Don't get too comfortable with who you are at any given time - you may miss the opportunity to become who you want to be.
-- Jon Bon Jovi

Thirteen Reasons My Mother Thinks I’m The Queen Of Unlucky Fliers, 16th

IMG_0001c I used to be terrified of flying. They used to have to pump me up with tranquilizers to get me on the airplane. Just the very thought of being in a tin can flinging itself all of those miles above the ground seemed very wrong to me. My mother used to say that if God had meant for us to wear pierced earrings, he would have made sure we’d been born with holes in our ears; well, I figured with the same logic that if God had meant for us to fly through the air like birds, then he would have made sure we were born with wings or jet packs or something similar.
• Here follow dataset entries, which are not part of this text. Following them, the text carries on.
(* ===== verification/EncoderDemo.v ===== *)
(** The encoder cache at concrete requests: the hypotheses of its theorems hold, and an input
    that starts right behind the scheduled tokens is missed for the drafter. *)
From stdpp Require Import gmap strings.
From S2P Require Export EncoderSchedule.
From stdpp Require Import options.
Open Scope Z_scope.

Module EncoderDemo.
Import EncoderCacheManager EncoderAccounts EncoderSchedule.

(** Two images, the second with a mask over its row ends. *)
Definition image : mm_feature := Feature "image" 1 4 None.
Definition masked : mm_feature := Feature "masked" 6 4 (Some [true; true; false; true]).
Definition req_one : mm_request := MMRequest "one" [image; masked].
Definition req_two : mm_request := MMRequest "two" [Feature "image" 3 4 None].

Definition embeds (h : string) : Z := if decide (h = "image"%string) then 4 else 3.

Lemma embeds_nonneg h : 0 ≤ embeds h.
Proof. unfold embeds. case_decide; lia. Qed.

Lemma sized_checked (r : mm_request) :
  forallb (λ f, bool_decide (Placeholder.get_num_embeds f = Ok (embeds (identifier f)))) (mm_features r) = true → sized embeds r.
Proof. intros H f Hf. rewrite forallb_forall in H. apply (bool_decide_unpack _), Is_true_eq_left, H, list_elem_of_In, Hf. Qed.

(** Both inputs are cached for the first request, and the image is shared with the second;
    the first request is done. *)
Definition shared : t :=
  (run_call (CFree req_one) (run_call (CCheck req_two 0) (run_call (CAllocate req_one 1) (run_call (CAllocate req_one 0) (create 8)).2).2).2).2.

Lemma shared_reachable : reachable embeds 8 shared.
Proof.
  apply reach_call; [|by apply sized_checked].
  apply reach_call; [|split; [by apply sized_checked|by eexists]].
  apply reach_call; [|split; [by apply sized_checked|exists masked; by vm_compute]].
  apply reach_call; [|split; [by apply sized_checked|exists image; by vm_compute]].
  apply reach_create.
Qed.

(** The accounts of the shared cache: the masked input can be reclaimed. *)
Example encoder_cache_accounts_witness :
  (inv embeds shared
   ∧ (∀ c, allowed embeds c shared → (run_call c shared).1 = Ok tt)
   ∧ ∀ r i f budget sched, sized embeds r → mm_features r !! i = Some f → answer embeds r i f budget sched shared)
  ∧ num_free_slots shared = 1 ∧ freeable shared = [("masked"%string, 3)].
Proof.
  split; [|vm_compute; done]. apply (encoder_cache_accounts embeds embeds_nonneg 8 shared); [lia|apply shared_reachable].
Defined.

Definition spare : t := create 8.

(** Eight tokens of the first request with an encoder budget of six: the masked input does
    not fit the budget, and the step ends in front of it. *)
Example scheduled_inputs_fit_witness :
  (∃ inputs n' budget' external s1 s2,
     try_schedule_encoder_inputs false false None req_one 0 0 8 6 spare = (Ok (inputs, n', budget', external), s1)
     ∧ 0 ≤ n' ≤ 8 ∧ 0 ≤ budget'
     ∧ allocate_inputs req_one inputs external s1 = (Ok tt, s2) ∧ inv embeds s2
     ∧ ∀ f, f ∈ mm_features req_one → gathers 0 n' f = Ok true → Fit.referenced req_one s2 (identifier f))
  ∧ (try_schedule_encoder_inputs false false None req_one 0 0 8 6 spare).1 = Ok ([0], 6, 2, []).
Proof.
  split; [|vm_compute; done].
  apply (Fit.scheduled_inputs_fit embeds false None req_one 0 0 8 6 spare).
  - apply embeds_nonneg.
  - by apply sized_checked.
  - repeat constructor; by intros l [= <-].
  - done.
  - intros i j f g Hij Hf Hg. destruct i as [|[|i]], j as [|[|j]]; simplify_eq/=; lia.
  - done.
  - done.
  - apply inv_create; done.
Defined.

(** ** An input behind the scheduled tokens *)

(** With EAGLE, the drafter reads the embeddings one token further than the target.  An
    input without mask that starts right behind the scheduled tokens passes the guard, which
    counts that token, but its range, which does not, is empty, and it is not scheduled. *)
Definition behind : mm_request := MMRequest "behind" [Feature "image" 4 4 None].

Example drafter_misses_input :
  try_schedule_encoder_inputs false false None behind 0 1 4 10 spare = (Ok ([], 4, 10, []), spare)
  ∧ gathers (0 + 1) 4 (Feature "image" 4 4 None) = Ok true ∧ ¬ Fit.referenced behind spare "image".
Proof. split; [done|]. split; [done|]. by intros (refs & ? & ?). Qed.

(** A mask with embeddings at its end makes the index of the empty range wrap around to the
    whole mask, and the same input is scheduled. *)
Example masked_input_is_scheduled :
  (try_schedule_encoder_inputs false false None (MMRequest "behind" [Feature "masked" 4 4 (Some [true; true; false; true])])
     0 1 4 10 spare).1 = Ok ([0], 4, 7, []).
Proof. done. Qed.
End EncoderDemo.
(** Requests that the scheduler skips keep their places: whatever requests at the front
    it pops, when it returns the skipped ones from the temporary queue, an iteration gives
    them in front of the rest, in the order of before; under either policy. *)
Theorem skipped_requests_keep_order policy q skips :
  well_ordered policy q → zlen skips ≤ queue_len q →
  ∃ q' s', pop_some skips q (create_request_queue policy) = Ok (q', s')
  ∧ queue_iter key (prepend_requests key s' q') = chosen skips (queue_iter key q) ++ drop (length skips) (queue_iter key q).
Proof.
  intros Hq Hn. unfold zlen in Hn. destruct policy, q as [q|q]; try done; cbn [queue_len queue_ops FCFSRequestQueue.fcfs_ops PriorityRequestQueue.priority_ops] in Hn; unfold zlen in Hn.
  - destruct q as [l]. simpl in Hn. eexists _, _. split; [apply pop_fcfs; lia|]. simpl. by rewrite foldl_cons_reverse, app_nil_r, reverse_involutive.
  - destruct Hq as [Ho Hd]. destruct (pop_priority skips q PriorityRequestQueue.create) as (q' & s' & Hrun & Hq' & Hl & Hs); [lia|done|done|].
    pose proof (iterate_perm key q) as Hp. pose proof (iterate_sorted key q Ho) as Hsort. pose proof (iterate_perm key q') as Hp'.
    cbn [queue_iter PriorityRequestQueue.priority_ops] in *. rewrite Hl in Hp'. simpl in Hs. rewrite app_nil_r in Hs.
    eexists _, _. split; [exact Hrun|]. cbn [queue_iter prepend_requests queue_ops PriorityRequestQueue.priority_ops]. apply iterate_unique.
    + rewrite foldl_push_perm, (iterate_perm key s'), Hs, <- Hp'. apply (distinct_sub key (PriorityRequestQueue.items q)); [|done].
      intros x. rewrite elem_of_app, <- Hp. intros [Hx|Hx]; [by apply (chosen_sub skips)|by apply subseteq_drop in Hx].
    + by apply ordered_push_all.
    + apply chosen_sorted; [done|]. rewrite Hp. lia.
    + by rewrite foldl_push_perm, (iterate_perm key s'), Hs, <- Hp'.
Qed.
End skipped.
End SkippedRequests.

(** ** Queues at concrete requests *)
Module QueueDemo.
Import PriorityRequestQueue PriorityOrder SkippedRequests.
(** C26. The detection of repetitions raises nothing, and finds one exactly when, for a
    pattern length between the bounds, the output ends in [min_count] copies of a
    pattern; with a maximum of 0, fewer than two copies or crossed bounds it is off. *)
Theorem repetition_detected token_ids p :
  ∃ b, check_sequence_repetition token_ids p = Ok b
  ∧ (b = true ↔ 2 ≤ min_count p ∧ ∃ n, Z.max 1 (min_pattern_size p) ≤ n ≤ max_pattern_size p
       ∧ n * min_count p ≤ zlen token_ids ∧ ends_in_copies token_ids n (min_count p)).
Proof.
  unfold check_sequence_repetition. set (lo := if min_pattern_size p <=? 0 then 1 else min_pattern_size p).
  assert (lo = Z.max 1 (min_pattern_size p)) as -> by (unfold lo; destruct (Z.leb_spec (min_pattern_size p) 0); lia). rewrite Z.gtb_ltb.
  destruct ((max_pattern_size p <=? 0) || (min_count p <? 2) || (max_pattern_size p <? Z.max 1 (min_pattern_size p))) eqn:Hoff.
  - exists false. split; [done|]. split; [done|]. intros (Hc & n & Hn & _).
    apply orb_true_iff in Hoff as [[?%Z.leb_le|?%Z.ltb_lt]%orb_true_iff|?%Z.ltb_lt]; lia.
  - apply orb_false_iff in Hoff as [[?%Z.leb_gt Hc%Z.ltb_ge]%orb_false_iff ?%Z.ltb_ge].
    destruct (pattern_loop_spec token_ids (min_count p) (Z.max 1 (min_pattern_size p)) (max_pattern_size p + 1 - Z.max 1 (min_pattern_size p)))
      as (b & -> & Hb); [lia|lia|]. exists b. split; [done|]. rewrite Hb. split.
    + intros (n & Hn & Hrest). split; [done|]. exists n. split; [lia|done].
    + intros (_ & n & Hn & Hrest). exists n. split; [lia|done].
Qed.

(** What a stop needs: generation parameters, and a token. *)
Example repetition_ex :
  check_sequence_repetition [7; 1; 2; 1; 2; 1; 2] (Repetition 3 1 3) = Ok true
  ∧ check_sequence_repetition [7; 1; 2; 1; 2; 1; 2] (Repetition 3 1 4) = Ok false
  ∧ check_sequence_repetition [1; 2; 1; 2] (Repetition 3 0 0) = Ok false.
Proof. by vm_compute. Qed.
End SchedRequest.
However, for some bizarre reason, all of that changed after 9/11. Whereas more people developed phobias of flying, I have overcome mine. I believe it’s because the airport experience has become a thousand times more stressful since 9/11. I’m way too stressed out dealing with everything involved with the actual travel experience to worry about crashing and dying a fiery death now. However, since 9/11, I have had a series of very unfortunate experiences traveling, which has caused many of my family and friends to feel that I am unlucky to travel with. My mother herself considers me the unluckiest of fliers.

(Note: While I no longer have to be tranquilized due to flight anxiety, I do have to be heavily medicated during travel due to a medical condition that causes my leg muscles to spasm and ache during air travel.)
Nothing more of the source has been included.